-- Opening Marker --

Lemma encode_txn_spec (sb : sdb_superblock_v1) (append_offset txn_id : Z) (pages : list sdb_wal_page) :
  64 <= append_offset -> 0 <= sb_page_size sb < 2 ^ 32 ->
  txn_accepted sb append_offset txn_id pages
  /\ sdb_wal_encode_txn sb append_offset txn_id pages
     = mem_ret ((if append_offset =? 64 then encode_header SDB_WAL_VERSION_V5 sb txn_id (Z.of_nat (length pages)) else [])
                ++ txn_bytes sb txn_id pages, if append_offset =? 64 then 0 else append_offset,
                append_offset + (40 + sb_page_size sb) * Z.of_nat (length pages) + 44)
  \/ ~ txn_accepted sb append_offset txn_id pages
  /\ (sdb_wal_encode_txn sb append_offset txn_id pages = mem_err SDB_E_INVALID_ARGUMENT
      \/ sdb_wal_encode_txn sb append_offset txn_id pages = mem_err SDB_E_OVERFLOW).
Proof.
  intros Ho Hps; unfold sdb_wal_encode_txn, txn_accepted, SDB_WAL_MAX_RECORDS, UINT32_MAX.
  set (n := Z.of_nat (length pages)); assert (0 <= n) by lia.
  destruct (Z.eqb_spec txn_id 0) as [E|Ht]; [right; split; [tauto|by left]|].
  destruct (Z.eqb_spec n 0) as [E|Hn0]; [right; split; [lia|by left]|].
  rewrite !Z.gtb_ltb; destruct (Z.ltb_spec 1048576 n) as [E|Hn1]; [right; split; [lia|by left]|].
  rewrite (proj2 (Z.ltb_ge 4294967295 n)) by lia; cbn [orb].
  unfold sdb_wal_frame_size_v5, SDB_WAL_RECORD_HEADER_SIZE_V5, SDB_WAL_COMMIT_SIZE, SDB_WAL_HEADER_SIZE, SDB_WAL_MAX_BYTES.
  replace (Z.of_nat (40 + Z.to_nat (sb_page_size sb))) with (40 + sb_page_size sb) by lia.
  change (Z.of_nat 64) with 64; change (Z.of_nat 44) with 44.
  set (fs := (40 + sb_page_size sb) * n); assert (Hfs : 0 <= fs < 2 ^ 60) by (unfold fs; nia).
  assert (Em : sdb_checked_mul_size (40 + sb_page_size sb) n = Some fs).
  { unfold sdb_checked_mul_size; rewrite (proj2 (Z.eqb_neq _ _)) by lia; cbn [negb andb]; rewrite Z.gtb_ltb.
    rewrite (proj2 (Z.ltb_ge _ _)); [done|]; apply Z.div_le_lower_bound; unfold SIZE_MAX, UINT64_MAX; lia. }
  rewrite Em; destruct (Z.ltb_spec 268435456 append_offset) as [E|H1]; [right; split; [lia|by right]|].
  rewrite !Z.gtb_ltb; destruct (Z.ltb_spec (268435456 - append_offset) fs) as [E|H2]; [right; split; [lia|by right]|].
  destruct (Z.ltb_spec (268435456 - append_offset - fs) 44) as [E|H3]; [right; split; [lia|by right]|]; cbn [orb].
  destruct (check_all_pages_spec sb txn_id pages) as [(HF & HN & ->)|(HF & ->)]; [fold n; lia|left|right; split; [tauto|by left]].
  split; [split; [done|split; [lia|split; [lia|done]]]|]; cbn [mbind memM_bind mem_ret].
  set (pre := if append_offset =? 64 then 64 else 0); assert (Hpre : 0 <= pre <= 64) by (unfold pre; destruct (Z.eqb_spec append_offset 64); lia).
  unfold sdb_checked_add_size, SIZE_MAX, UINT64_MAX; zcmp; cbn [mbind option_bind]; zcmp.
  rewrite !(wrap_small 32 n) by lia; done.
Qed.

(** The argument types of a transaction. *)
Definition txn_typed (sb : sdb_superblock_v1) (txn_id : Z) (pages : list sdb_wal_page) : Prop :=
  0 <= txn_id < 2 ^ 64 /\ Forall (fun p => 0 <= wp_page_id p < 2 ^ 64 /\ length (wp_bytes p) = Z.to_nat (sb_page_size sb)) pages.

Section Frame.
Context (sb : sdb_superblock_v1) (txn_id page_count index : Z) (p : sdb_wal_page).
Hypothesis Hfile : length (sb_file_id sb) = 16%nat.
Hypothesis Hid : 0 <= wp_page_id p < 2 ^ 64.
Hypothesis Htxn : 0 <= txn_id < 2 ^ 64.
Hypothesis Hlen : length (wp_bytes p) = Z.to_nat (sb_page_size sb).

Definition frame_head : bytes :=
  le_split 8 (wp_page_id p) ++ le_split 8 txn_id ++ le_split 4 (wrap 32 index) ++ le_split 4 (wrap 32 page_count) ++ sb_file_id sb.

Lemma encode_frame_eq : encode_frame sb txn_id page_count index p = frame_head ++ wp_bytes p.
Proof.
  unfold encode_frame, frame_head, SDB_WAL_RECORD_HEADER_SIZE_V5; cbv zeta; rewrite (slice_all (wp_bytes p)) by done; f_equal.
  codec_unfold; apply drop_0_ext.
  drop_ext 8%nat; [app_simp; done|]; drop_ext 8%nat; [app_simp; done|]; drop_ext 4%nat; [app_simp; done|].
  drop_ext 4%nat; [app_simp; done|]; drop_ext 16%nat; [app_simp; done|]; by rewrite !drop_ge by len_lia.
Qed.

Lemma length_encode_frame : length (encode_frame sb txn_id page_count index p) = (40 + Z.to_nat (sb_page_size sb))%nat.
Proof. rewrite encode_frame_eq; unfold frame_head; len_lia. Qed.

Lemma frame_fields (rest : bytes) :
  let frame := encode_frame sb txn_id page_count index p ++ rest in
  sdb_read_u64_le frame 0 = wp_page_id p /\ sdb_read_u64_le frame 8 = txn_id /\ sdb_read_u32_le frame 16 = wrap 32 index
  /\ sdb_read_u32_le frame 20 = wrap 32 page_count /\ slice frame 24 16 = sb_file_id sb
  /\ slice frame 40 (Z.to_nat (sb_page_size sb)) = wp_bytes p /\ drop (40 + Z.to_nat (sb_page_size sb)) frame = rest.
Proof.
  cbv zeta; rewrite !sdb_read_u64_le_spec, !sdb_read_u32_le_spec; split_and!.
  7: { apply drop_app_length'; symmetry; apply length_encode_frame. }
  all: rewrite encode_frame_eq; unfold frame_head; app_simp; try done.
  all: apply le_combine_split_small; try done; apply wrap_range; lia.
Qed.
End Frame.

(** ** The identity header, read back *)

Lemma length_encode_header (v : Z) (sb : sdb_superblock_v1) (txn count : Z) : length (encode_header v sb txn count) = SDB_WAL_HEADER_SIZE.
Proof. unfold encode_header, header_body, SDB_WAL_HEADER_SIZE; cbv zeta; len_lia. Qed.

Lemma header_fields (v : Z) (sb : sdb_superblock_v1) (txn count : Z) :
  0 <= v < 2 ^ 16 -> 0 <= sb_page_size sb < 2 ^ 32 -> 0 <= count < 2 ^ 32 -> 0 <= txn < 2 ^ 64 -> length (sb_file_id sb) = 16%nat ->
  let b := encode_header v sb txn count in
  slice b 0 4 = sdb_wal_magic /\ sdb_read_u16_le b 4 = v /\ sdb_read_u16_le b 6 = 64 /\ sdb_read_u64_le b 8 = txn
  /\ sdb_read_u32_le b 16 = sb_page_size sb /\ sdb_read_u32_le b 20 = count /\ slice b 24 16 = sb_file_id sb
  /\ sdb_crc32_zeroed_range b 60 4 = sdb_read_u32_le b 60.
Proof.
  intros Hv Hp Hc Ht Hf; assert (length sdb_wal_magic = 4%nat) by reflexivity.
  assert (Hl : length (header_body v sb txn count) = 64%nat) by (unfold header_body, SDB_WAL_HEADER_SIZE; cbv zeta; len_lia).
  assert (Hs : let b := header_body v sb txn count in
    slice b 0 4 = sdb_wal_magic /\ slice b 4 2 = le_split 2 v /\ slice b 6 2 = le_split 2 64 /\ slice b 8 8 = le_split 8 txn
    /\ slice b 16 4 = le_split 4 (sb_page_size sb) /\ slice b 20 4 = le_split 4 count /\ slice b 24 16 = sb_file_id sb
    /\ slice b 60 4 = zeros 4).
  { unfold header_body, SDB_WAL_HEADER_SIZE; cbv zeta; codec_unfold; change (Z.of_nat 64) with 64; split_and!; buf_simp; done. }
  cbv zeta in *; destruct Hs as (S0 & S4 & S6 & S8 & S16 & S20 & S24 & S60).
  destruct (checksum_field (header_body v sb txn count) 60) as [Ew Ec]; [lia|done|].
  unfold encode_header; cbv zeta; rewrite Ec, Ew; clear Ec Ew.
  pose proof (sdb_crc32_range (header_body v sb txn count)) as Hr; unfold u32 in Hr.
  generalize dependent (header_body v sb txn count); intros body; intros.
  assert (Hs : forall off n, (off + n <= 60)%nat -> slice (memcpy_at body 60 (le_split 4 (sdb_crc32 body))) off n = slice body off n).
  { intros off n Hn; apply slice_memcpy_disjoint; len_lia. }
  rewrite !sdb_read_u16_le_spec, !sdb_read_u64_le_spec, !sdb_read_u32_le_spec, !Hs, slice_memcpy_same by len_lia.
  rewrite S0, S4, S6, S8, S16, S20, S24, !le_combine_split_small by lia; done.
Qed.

-- Closing Marker --

_WHAT TO DO_
In the listing above, find the line holding "apply drop_app_length'; symmetry;" and the line holding "intros off n", then output those two lines and every line between them exactly.

_WRITTEN SOLUTION_
  7: { apply drop_app_length'; symmetry; apply length_encode_frame. }
  all: rewrite encode_frame_eq; unfold frame_head; app_simp; try done.
  all: apply le_combine_split_small; try done; apply wrap_range; lia.
Qed.
End Frame.

(** ** The identity header, read back *)

Lemma length_encode_header (v : Z) (sb : sdb_superblock_v1) (txn count : Z) : length (encode_header v sb txn count) = SDB_WAL_HEADER_SIZE.
Proof. unfold encode_header, header_body, SDB_WAL_HEADER_SIZE; cbv zeta; len_lia. Qed.

Lemma header_fields (v : Z) (sb : sdb_superblock_v1) (txn count : Z) :
  0 <= v < 2 ^ 16 -> 0 <= sb_page_size sb < 2 ^ 32 -> 0 <= count < 2 ^ 32 -> 0 <= txn < 2 ^ 64 -> length (sb_file_id sb) = 16%nat ->
  let b := encode_header v sb txn count in
  slice b 0 4 = sdb_wal_magic /\ sdb_read_u16_le b 4 = v /\ sdb_read_u16_le b 6 = 64 /\ sdb_read_u64_le b 8 = txn
  /\ sdb_read_u32_le b 16 = sb_page_size sb /\ sdb_read_u32_le b 20 = count /\ slice b 24 16 = sb_file_id sb
  /\ sdb_crc32_zeroed_range b 60 4 = sdb_read_u32_le b 60.
Proof.
  intros Hv Hp Hc Ht Hf; assert (length sdb_wal_magic = 4%nat) by reflexivity.
  assert (Hl : length (header_body v sb txn count) = 64%nat) by (unfold header_body, SDB_WAL_HEADER_SIZE; cbv zeta; len_lia).
  assert (Hs : let b := header_body v sb txn count in
    slice b 0 4 = sdb_wal_magic /\ slice b 4 2 = le_split 2 v /\ slice b 6 2 = le_split 2 64 /\ slice b 8 8 = le_split 8 txn
    /\ slice b 16 4 = le_split 4 (sb_page_size sb) /\ slice b 20 4 = le_split 4 count /\ slice b 24 16 = sb_file_id sb
    /\ slice b 60 4 = zeros 4).
  { unfold header_body, SDB_WAL_HEADER_SIZE; cbv zeta; codec_unfold; change (Z.of_nat 64) with 64; split_and!; buf_simp; done. }
  cbv zeta in *; destruct Hs as (S0 & S4 & S6 & S8 & S16 & S20 & S24 & S60).
  destruct (checksum_field (header_body v sb txn count) 60) as [Ew Ec]; [lia|done|].
  unfold encode_header; cbv zeta; rewrite Ec, Ew; clear Ec Ew.
  pose proof (sdb_crc32_range (header_body v sb txn count)) as Hr; unfold u32 in Hr.
  generalize dependent (header_body v sb txn count); intros body; intros.
  assert (Hs : forall off n, (off + n <= 60)%nat -> slice (memcpy_at body 60 (le_split 4 (sdb_crc32 body))) off n = slice body off n).
  { intros off n Hn; apply slice_memcpy_disjoint; len_lia. }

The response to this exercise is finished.